By Peter R - 19 Jun '15 14:02PM

DNA analysis has helped researchers in Denmark solve one of America's greatest scientific mysteries.

The remains of the Kennewick Man, found in 1996 near the town of Kennewick in Washington, have been at the heart of a bitter legal dispute between scientists and Native Americans. Native American tribes from around the area where the skull and other remains were discovered claimed it belonged to an ancestor and demanded the remains be handed over for a ritual burial. Scientists however insisted that skull had European features and cannot be linked to modern Native American populations.

Dating of the remains put them at 8,500 years.

The legal battle ended in 2004 with a ruling calling for a more detailed study to examine the remains.
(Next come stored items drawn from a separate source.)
(** ** The all-or-nothing contract *)

Section Laws.
Context {Current Pending Inputs Outputs : Type}.
Context `{HL : KernelLaws Current Pending Inputs Outputs}.
Context `{IC : Inhabited Current} `{IP : Inhabited Pending} `{IO : Inhabited Outputs}.
Implicit Types s : collection_storage Current Pending.

Definition count_true (l : list bool) : Z := foldr (fun b n => Z.b2z b + n) 0 l.

Definition lanes_idle (cur : list Current) (pend : list Pending) : Prop :=
  forall i, 0 <= i < Z.of_nat (length cur) -> k_idle cur.[i] pend.[i].

Record coll_inv s : Prop := {
  inv_pending : length (pending_ s) = length (current_ s);
  inv_completed : length (completed_ s) = length (current_ s);
  inv_count : completedCount_ s = count_true (completed_ s);
  inv_ok : forall i, 0 <= i < size s -> k_ok (current_ s).[i];
  inv_staged : forall i, 0 <= i < size s -> k_staged (current_ s).[i] (pending_ s).[i];
  inv_idle : forall i, 0 <= i < size s ->
    (completed_ s).[i] = false -> k_idle (current_ s).[i] (pending_ s).[i];
}.

Lemma discard_loop s n (pend : list Pending) (comp : list bool) i :
  for_range n i
    (fun lane '(pending, completed) =>
       (pending.[lane := k_discard (current_ s).[lane] pending.[lane]], completed.[lane := false]))
    (pend, comp) =
  (for_range n i (fun lane out => out.[lane := k_discard (current_ s).[lane] out.[lane]]) pend,
   for_range n i (fun lane out => out.[lane := false]) comp).
Proof using. revert i pend comp. induction n as [|n IH]; intros i pend comp; [reflexivity | apply IH]. Qed.

Lemma discard_eq s :
  length (pending_ s) = length (current_ s) -> length (completed_ s) = length (current_ s) ->
  discard s = mkCollection (current_ s)
    (tabulate (length (current_ s)) (fun i => k_discard (current_ s).[i] (pending_ s).[i]))
    (tabulate (length (current_ s)) (fun _ => false)) 0.
Proof using.
  intros Hp Hc. unfold discard. rewrite discard_loop.
  rewrite (array_update_loop _ (fun i p => k_discard (current_ s).[i] p)) by exact Hp.
  rewrite (array_loop _ (fun _ => false)) by exact Hc. reflexivity.
Qed.

Lemma count_true_false n : count_true (tabulate n (fun _ => false)) = 0.
Proof using.
  unfold count_true, tabulate. induction (seq 0 n) as [|k l IH]; [reflexivity|].
  cbn. exact IH.
Qed.

(** [discard] re-establishes the invariant with nothing staged. *)
Lemma discard_inv s :
  length (pending_ s) = length (current_ s) -> length (completed_ s) = length (current_ s) ->
  (forall i, 0 <= i < size s -> k_ok (current_ s).[i]) ->
  (forall i, 0 <= i < size s -> k_staged (current_ s).[i] (pending_ s).[i]) ->
  coll_inv (discard s) /\ current_ (discard s) = current_ s /\
  lanes_idle (current_ s) (pending_ (discard s)).
Proof using.
  intros Hp Hc Hok Hst. rewrite discard_eq by assumption.
  assert (Hidle : lanes_idle (current_ s) (tabulate (length (current_ s))
            (fun i => k_discard (current_ s).[i] (pending_ s).[i]))).
  { intros i Hi. rewrite tabulate_at by exact Hi. apply k_discard_idle; auto. }
  split; [|split; [reflexivity | exact Hidle]].
  constructor; cbn [current_ pending_ completed_ completedCount_]; rewrite ?length_tabulate; try reflexivity.
  - rewrite count_true_false. reflexivity.
  - exact Hok.
  - intros i Hi. apply k_idle_staged, Hidle, Hi.
  - intros i Hi _. apply Hidle, Hi.
Qed.

Lemma coll_discard_inv s :
  coll_inv s -> coll_inv (discard s) /\ current_ (discard s) = current_ s /\
    lanes_idle (current_ s) (pending_ (discard s)).
Proof using. intros [Hp Hc Hn Hok Hst Hid]. apply discard_inv; assumption. Qed.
The results of the study published in 2014 claimed that the remains belonged to a man with features found in Japanese Ainu and Polynesian populations, and it also had certain European-like morphological traits. It concluded that the Kennewick Man was distinct from modern Native Americans.

However, the new study published by researchers from University of Copenhagen claims that DNA from remains squarely places the man in the ancestry of modern Native Americans.
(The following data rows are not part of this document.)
(* ===== verification/Fifo.v ===== *)
(** * Queues: [include/gfsim/fifo.h]

    The queue kernel: a ring buffer with a ready policy and, for a latency
    above one, per-slot availability deadlines on a wrapping clock.  The
    specification file [FifoSpec.v] relates it to a plain list of tokens with
    remaining waiting times. *)

From Stdlib Require Import ZArith Lia String.
From stdpp Require Import base list numbers.
From S2P Require Import Prelude Bits FourState Wire SampledClock Kernel.

Inductive QueueReadyPolicy := LocalOccupancy | DownstreamPop.

(** [std::bit_width] *)
Definition bit_width (x : Z) : Z := if x =? 0 then 0 else Z.log2 x + 1.

Module fifo_kernel.
Section Kernel.
Context {T : Type} `{HT : HardwareTraits T} `{HWire : !Wire T} `{ID : Inhabited (wire T)}.
Context (Depth : Z) (Policy : QueueReadyPolicy) (AvailabilityLatency : Z).

(** [DelayedTiming]; with a latency of one the source uses the empty
    [EmptyTiming] and never reads or writes these members. *)
Record Timing := mkTiming {
  deadline : list Z;
  tick : Z;
  mature_ptr : Z;
  eligible_count : Z;
}.

Definition TimestampWidth : Z := bit_width (AvailabilityLatency - 1).

Record Current := mkCurrent {
  storage : list (wire T);
  rd : Z;
  wr : Z;
  count : Z;
  initialized : bool;
  clock : bool;
  timing : Timing;
}.
Record Pending := mkPending {
  token : wire T;
  p_valid : bool;
  p_clock : bool;
  p_reset : bool;
  p_push : bool;
  p_pop : bool;
  advance_time : bool;
  mature : bool;
}.
Record Inputs := mkInputs {
  clk : pin;
  rst : pin;
  in_valid : pin;
  in_data : wire T;
  out_ready : pin;
}.
(** The bound destinations; [work] and [xfer] do not write them. *)
Record Outputs := mkOutputs { o_in_ready : pin; o_out_valid : pin; o_out_data : wire T }.

Definition wrapTick (v : Z) : Z :=
  if TimestampWidth =? 64 then v
  else Z.land v (u64_sub (u64_shl 1 TimestampWidth) 1).

Definition eligibleCount (c : Current) : Z :=
  if AvailabilityLatency =? 1 then count c else eligible_count (timing c).

Definition bit1 (b : bool) : Bits 1 := bits_of_word 1 (if b then 1 else 0).

Definition readValid (c : Current) : outcome pin :=
  if negb (initialized c) then wire_unknown (Bits 1)
  else wire_known (T:=Bits 1) (bit1 (negb (eligibleCount c =? 0))).

Definition readData (c : Current) : outcome (wire T) :=
  noexcept
    (if negb (initialized c) then wire_unknown T
     else if negb (eligibleCount c =? 0) then Ret (storage c).[rd c]
     else k <- FS.known (bits_default (hw_width T)) ;; fromPacked k).

Definition readReady (c : Current) (outReady : pin) : outcome pin :=
  noexcept
    (if negb (initialized c) then wire_unknown (Bits 1)
     else
       capacity <- FS.known (bit1 (count c <? Depth)) ;;
       match Policy with
       | LocalOccupancy => fromPacked (T:=Bits 1) capacity
       | DownstreamPop =>
         valid <- readValid c ;;
         valid <- packed (T:=Bits 1) valid ;;
         ready <- packed (T:=Bits 1) outReady ;;
         pop <- FS.bit_and valid ready ;;
         r <- FS.bit_or capacity pop ;;
         fromPacked (T:=Bits 1) r
       end).

Definition discard (c : Current) (p : Pending) : Pending :=
  mkPending (token p) false (clock c) false false false false false.

Definition next_tick (c : Current) : Z := wrapTick (u64_add (tick (timing c)) 1).

Definition set_valid_clock (v k : bool) (p : Pending) : Pending :=
  mkPending (token p) v k (p_reset p) (p_push p) (p_pop p) (advance_time p) (mature p).

Definition work_body (c : Current) (i : Inputs) : ST (Pending * Outputs) unit :=
  if negb (pin_isFullyKnown (clk i))
  then st_throw (FourStateViolation "fifo clock must be known")
  else
    let ck := pin_toBool (clk i) in
    do_ st_modify (on_pending (set_valid_clock true ck)) ;;
    if clock c || negb ck then st_ret tt
    else if negb (pin_isFullyKnown (rst i))
    then st_throw (FourStateViolation "fifo reset must be known at posedge")
    else if pin_toBool (rst i)
    then st_modify (on_pending (fun p =>
           mkPending (token p) (p_valid p) (p_clock p) true (p_push p) (p_pop p)
                     (advance_time p) (mature p)))
    else
      do valid <- st_lift (readValid c) ;;
      do valid <- st_lift (packed (T:=Bits 1) valid) ;;
      do ready <- st_lift (packed (T:=Bits 1) (out_ready i)) ;;
      do pop <- st_lift (FS.bit_and valid ready) ;;
      do inValid <- st_lift (packed (T:=Bits 1) (in_valid i)) ;;
      do rdy <- st_lift (readReady c (out_ready i)) ;;
      do rdy <- st_lift (packed (T:=Bits 1) rdy) ;;
      do push <- st_lift (FS.bit_and inValid rdy) ;;
      if negb (FS.isFullyKnown push) || negb (FS.isFullyKnown pop)
      then st_throw (FourStateViolation "fifo effective transfers must be known")
      else
        do_ st_modify (on_pending (fun p =>
              let push := toBool (value_ push) in
              mkPending (if push then in_data i else token p) (p_valid p) (p_clock p) (p_reset p)
                        push (toBool (value_ pop)) (advance_time p) (mature p))) ;;
        st_when ((1 <? AvailabilityLatency) && initialized c)
          (st_modify (on_pending (fun p =>
             mkPending (token p) (p_valid p) (p_clock p) (p_reset p) (p_push p) (p_pop p) true
               ((eligible_count (timing c) <? count c) &&
                ((deadline (timing c)).[mature_ptr (timing c)] =? next_tick c))))).

Definition work (c : Current) (i : Inputs) : ST (Pending * Outputs) unit :=
  guarded_work (discard c) (work_body c i).

(** [ptr == Depth - 1 ? 0 : ptr + 1] *)
Definition bump (ptr : Z) : Z := if ptr =? Depth - 1 then 0 else u64_add ptr 1.

(** [if (up != down) { if (up) ++n; else --n; }] *)
Definition adjust (up down : bool) (n : Z) : Z :=
  if negb (Bool.eqb up down) then (if up then u64_add n 1 else u64_sub n 1) else n.

Definition xfer_timing (p : Pending) (wr_ : Z) (t : Timing) : Timing :=
  let tick' := if advance_time p then wrapTick (u64_add (tick t) 1) else tick t in
  let mature_ptr' := if mature p then bump (mature_ptr t) else mature_ptr t in
  let eligible' := adjust (mature p) (p_pop p) (eligible_count t) in
  let deadline' :=
    if p_push p
    then (deadline t).[wr_ := wrapTick (u64_add tick' (AvailabilityLatency - 1))]
    else deadline t in
  mkTiming deadline' tick' mature_ptr' eligible'.

Definition xfer (c : Current) (p : Pending) (o : Outputs) : Current * Pending * Outputs :=
  if negb (p_valid p) then (c, p, o)
  else
    let c :=
      if p_reset p then
        mkCurrent (storage c) 0 0 0 true (p_clock p)
          (if 1 <? AvailabilityLatency then mkTiming (deadline (timing c)) 0 0 0 else timing c)
      else if initialized c then
        mkCurrent
          (if p_push p then (storage c).[wr c := token p] else storage c)
          (if p_pop p then bump (rd c) else rd c)
          (if p_push p then bump (wr c) else wr c)
          (adjust (p_push p) (p_pop p) (count c))
          true (p_clock p)
          (if 1 <? AvailabilityLatency then xfer_timing p (wr c) (timing c) else timing c)
      else mkCurrent (storage c) (rd c) (wr c) (count c) false (p_clock p) (timing c) in
    (c, discard c p, o).

Definition reset (c : Current) (i : Inputs) (p : Pending) : Pending :=
  let p := discard c p in
  mkPending (token p) true false true (p_push p) (p_pop p) (advance_time p) (mature p).

(** The default member initialisers. *)
Definition initial (blank : wire T) : Current :=
  mkCurrent (replicate (Z.to_nat Depth) blank) 0 0 0 false false
    (mkTiming (replicate (Z.to_nat Depth) 0) 0 0 0).
End Kernel.
Arguments Current T {_ _}.
Arguments Pending T {_ _}.
Arguments Inputs T {_ _}.
Arguments Outputs T {_ _}.
End fifo_kernel.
"Comparing the genome sequence of Kennewick Man to genome wide data of contemporary human populations across the world clearly shows that Native Americans of today are his closest living relatives. Our study further shows that members of the Confederated Tribes of the Colville Reservation that belongs to the Claimant Plateau tribes of the Pacific Northwest, who originally claimed him as their ancestor, is one of the groups showing close affinities to Kennewick Man or at least to the population to which he belonged," said Professor Eske Willerslev at university's Centre for GeoGenetics.

Researchers also noted that cranial analysis that was done in the past, does not work well for connecting individuals to a particular population as there are large variations within populations.